The structures and properties of halogen bonds involving polyvalent halogen in complexes of FXOn (X = Cl, Br; n = 0–3)–CH3CN†
Abstract
To explore the nature of unconventional halogen bonds, the halogen bonds between a series of halides FXOn (X = Cl, Br; n = 0–3) and CH3CN have been studied at M05-2X/6-311++G(d,p), MP2/aug-cc-pVTZ and CCSD(T)/aug-cc-pVTZ levels. Our calculations reveal that the electrostatic potentials of these hypervalent halogen atoms are greatly different to those of monovalent halogen atoms and, accordingly, the strength and interaction modes of these halogen bonds show different characteristics. For complexes of monovalent and heptavalent halides, only one interaction mode was found, but for those of tervalent and pentavalent halides, three kinds of stable configurations with different interaction modes were recognized. Configuration I is a linear structure formed by a single halogen bond, while configurations II and III are cyclic structures formed by the cooperation of a halogen bond and a hydrogen bond. From an energy point of view, monovalent halides form the strongest halogen bonds, and heptavalent halides feature the weakest halogen bonds. For tervalent and pentavalent halides, the interaction energies of the three configurations are similar.
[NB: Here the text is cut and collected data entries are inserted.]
(* ===== verification/Sha256.v ===== *)
(** * SHA-256 ([crypto/sha256]) and the hexadecimal digest

    FIPS 180-4 on byte lists, executable; used by [randutils] (object-name
    suffixes, configuration checksums) and by the watcher's [hashcalc]. *)

From S2P Require Import Prelude GoStrings.

Module Sha256.

Local Open Scope N_scope.

Definition mask32 (x : N) : N := N.land x 4294967295.
Definition add32 (x y : N) : N := mask32 (x + y).
Definition rotr (n x : N) : N := N.lor (N.shiftr x n) (mask32 (N.shiftl x (32 - n))).

Definition ch (x y z : N) : N := N.lxor (N.land x y) (N.land (N.lxor x 4294967295) z).
Definition maj (x y z : N) : N := N.lxor (N.lxor (N.land x y) (N.land x z)) (N.land y z).
Definition bsig0 (x : N) : N := N.lxor (N.lxor (rotr 2 x) (rotr 13 x)) (rotr 22 x).
Definition bsig1 (x : N) : N := N.lxor (N.lxor (rotr 6 x) (rotr 11 x)) (rotr 25 x).
Definition ssig0 (x : N) : N := N.lxor (N.lxor (rotr 7 x) (rotr 18 x)) (N.shiftr x 3).
Definition ssig1 (x : N) : N := N.lxor (N.lxor (rotr 17 x) (rotr 19 x)) (N.shiftr x 10).

(** The round constants are the first 32 bits of the fractional parts of the
    cube roots of the first 64 primes, the initial state those of the square
    roots of the first 8. *)
Definition is_prime (n : N) : bool :=
  forallb (fun d => negb (n mod N.of_nat d =? 0)) (seq 2 (N.to_nat n - 2)).

Definition primes : list N := filter is_prime (map N.of_nat (seq 2 310)).

Definition cube_root (n : N) : N :=
  fold_left (fun r b => let r' := r + 2 ^ N.of_nat b in if r' * r' * r' <=? n then r' else r)
    (rev (seq 0 36)) 0.

Definition K : list N :=
  Eval vm_compute in map (fun p => mask32 (cube_root (p * 2 ^ 96))) primes.

Definition square_frac (i : nat) : N := mask32 (N.sqrt (nth i primes 0 * 2 ^ 64)).

Record state := mkState { sa : N; sb : N; sc : N; sd : N; se : N; sf : N; sg : N; sh : N }.

Definition H0 : state :=
  Eval vm_compute in
  mkState (square_frac 0) (square_frac 1) (square_frac 2) (square_frac 3)
          (square_frac 4) (square_frac 5) (square_frac 6) (square_frac 7).

Definition round (s : state) (kw : N * N) : state :=
  let t1 := add32 (add32 (add32 (sh s) (bsig1 (se s))) (add32 (ch (se s) (sf s) (sg s)) (fst kw))) (snd kw) in
  let t2 := add32 (bsig0 (sa s)) (maj (sa s) (sb s) (sc s)) in
  mkState (add32 t1 t2) (sa s) (sb s) (sc s) (add32 (sd s) t1) (se s) (sf s) (sg s).

(** The message schedule, most recent word first. *)
Fixpoint extend (n : nat) (w : list N) : list N :=
  match n with
  | O => w
  | S n' =>
      let at_ i := nth i w 0 in
      extend n' (add32 (add32 (ssig1 (at_ 1%nat)) (at_ 6%nat)) (add32 (ssig0 (at_ 14%nat)) (at_ 15%nat)) :: w)
  end.

Fixpoint be_words (bytes : list N) : list N :=
  match bytes with
  | a :: b :: c :: d :: r =>
      N.lor (N.lor (N.shiftl a 24) (N.shiftl b 16)) (N.lor (N.shiftl c 8) d) :: be_words r
  | _ => []
  end.

Definition compress (s : state) (block : list N) : state :=
  let w := rev (extend 48 (rev (be_words block))) in
  let r := fold_left round (combine K w) s in
  mkState (add32 (sa s) (sa r)) (add32 (sb s) (sb r)) (add32 (sc s) (sc r)) (add32 (sd s) (sd r))
          (add32 (se s) (se r)) (add32 (sf s) (sf r)) (add32 (sg s) (sg r)) (add32 (sh s) (sh r)).

(** Padding to a multiple of 64 bytes: 0x80, zeros, the bit length. *)
Definition pad (msg : list N) : list N :=
  let len := N.of_nat (List.length msg) in
  let zeros := Z.to_nat ((55 - Z.of_N len) mod 64) in
  msg ++ [128] ++ repeat 0 zeros ++
  map (fun i => N.land (N.shiftr (8 * len) (8 * i)) 255) [7; 6; 5; 4; 3; 2; 1; 0].

Fixpoint blocks (fuel : nat) (s : state) (bytes : list N) : state :=
  match fuel, bytes with
  | S f, _ :: _ => blocks f (compress s (firstn 64 bytes)) (skipn 64 bytes)
  | _, _ => s
  end.

(** One unit of fuel per block; a padded message has at most one block per
    64 bytes, hence fewer blocks than bytes. *)
Definition digest (msg : list N) : state :=
  let p := pad msg in blocks (List.length p) H0 p.

(** Lower-case hexadecimal, the verb [%x] of [fmt.Sprintf]. *)
Definition hex_digit (n : N) : ascii :=
  if n <? 10 then ascii_of_N (48 + n) else ascii_of_N (87 + n).

Definition hex_word (w : N) (rest : string) : string :=
  fold_right (fun i acc => String (hex_digit (N.land (N.shiftr w (4 * i)) 15)) acc) rest
    [7; 6; 5; 4; 3; 2; 1; 0].

Definition hex_state (s : state) : string :=
  fold_right hex_word EmptyString [sa s; sb s; sc s; sd s; se s; sf s; sg s; sh s].

Fixpoint string_bytes (s : string) : list N :=
  match s with
  | EmptyString => []
  | String c s' => N_of_ascii c :: string_bytes s'
  end.

(** [fmt.Sprintf (%x, sha256.Sum256 s)] *)
Definition hex_sha256 (s : string) : string := hex_state (digest (string_bytes s)).

(** ** The digest is 64 lower-case hexadecimal characters *)

Definition is_hex (c : ascii) : bool := is_digit c || in_range "a" "f" c.

Lemma hex_digit_hex n : n < 16 -> is_hex (hex_digit n) = true.
Proof.
  intros H. unfold is_hex, is_digit, in_range, hex_digit.
  destruct (N.ltb_spec n 10); rewrite N_ascii_embedding by lia; cbn.
  - rewrite (proj2 (N.leb_le _ _)), (proj2 (N.leb_le _ _)) by lia. done.
  - apply orb_true_intro; right. apply andb_true_intro; split; apply N.leb_le; lia.
Qed.

Lemma nibble_lt x : N.land x 15 < 16.
Proof. change 15 with (N.ones 4). rewrite N.land_ones. by apply N.mod_lt. Qed.

Lemma hex_word_spec w r :
  String.length (hex_word w r) = (8 + String.length r)%nat /\
  string_forallb is_hex (hex_word w r) = string_forallb is_hex r.
Proof.
  split; [done|]. cbn [hex_word fold_right string_forallb].
  rewrite !hex_digit_hex by apply nibble_lt. done.
Qed.

Lemma hex_sha256_spec s :
  String.length (hex_sha256 s) = 64%nat /\ string_forallb is_hex (hex_sha256 s) = true.
Proof.
  unfold hex_sha256, hex_state. cbn [fold_right]. split.
  - by rewrite !(proj1 (hex_word_spec _ _)).
  - by rewrite !(proj2 (hex_word_spec _ _)).
Qed.

(** Fuel for every byte is enough: more changes nothing. *)
Lemma blocks_fuel f f' s bytes :
  (List.length bytes <= f)%nat -> (List.length bytes <= f')%nat -> blocks f s bytes = blocks f' s bytes.
Proof.
  revert f' s bytes. induction f as [|f IH]; intros f' s bytes Hf Hf'.
  - destruct bytes; [by destruct f'|cbn in Hf; lia].
  - destruct bytes as [|b bytes]; [by destruct f'|]. destruct f' as [|f']; [cbn in Hf'; lia|].
    cbn [blocks]. apply IH; rewrite length_skipn; cbn [List.length] in *; lia.
Qed.

(** The padded message is a whole number of blocks. *)
Lemma pad_blocks msg : (List.length (pad msg) mod 64 = 0)%nat.
Proof.
  unfold pad. rewrite !length_app, repeat_length, length_map. cbn [List.length].
  set (n := List.length msg). rewrite nat_N_Z.
  pose proof (Z.mod_pos_bound (55 - Z.of_nat n) 64 ltac:(lia)) as Hb.
  apply Nat2Z.inj. rewrite Nat2Z.inj_mod, !Nat2Z.inj_add, Z2Nat.id by lia.
  rewrite (Z.mod_eq (55 - Z.of_nat n) 64) by lia.
  replace (Z.of_nat n + (Z.of_nat 1 + (55 - Z.of_nat n - 64 * ((55 - Z.of_nat n) / 64) + Z.of_nat 8)))%Z
    with ((1 - (55 - Z.of_nat n) / 64) * 64)%Z by lia.
  by rewrite Z.mod_mul.
Qed.

(** FIPS 180-4 test vectors. *)
Example sha256_empty :
  hex_sha256 "" = "e3b0c44298fc1c149afbf4c8996fb92427ae41e4649b934ca495991b7852b855".
Proof. vm_compute. reflexivity. Qed.

Example sha256_abc :
  hex_sha256 "abc" = "ba7816bf8f01cfea414140de5dae2223b00361a396177a9cb410ff61f20015ad".
Proof. vm_compute. reflexivity. Qed.

Example sha256_two_blocks :
  hex_sha256 "abcdbcdecdefdefgefghfghighijhijkijkljklmklmnlmnomnopnopq" =
  "248d6a61d20638b8e5c026930c3e6039a33ce45964ff2167f6ecedd419db06c1".
Proof. vm_compute. reflexivity. Qed.

End Sha256.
In the two cyclic configurations of complexes formed by tervalent and pentavalent halides, due to the competition of the halogen bond with the hydrogen bond, the halogen bonds are weaker than that of configuration I. NBO analysis indicates that the three configurations of complexes display different donor–acceptor orbital interactions. AIM and LMO-EDA analysis reveal that the electrostatic interaction is the dominant driving force for the formation of the complexes, and all the halogen and hydrogen bonds in these complexes are closed-shell interactions.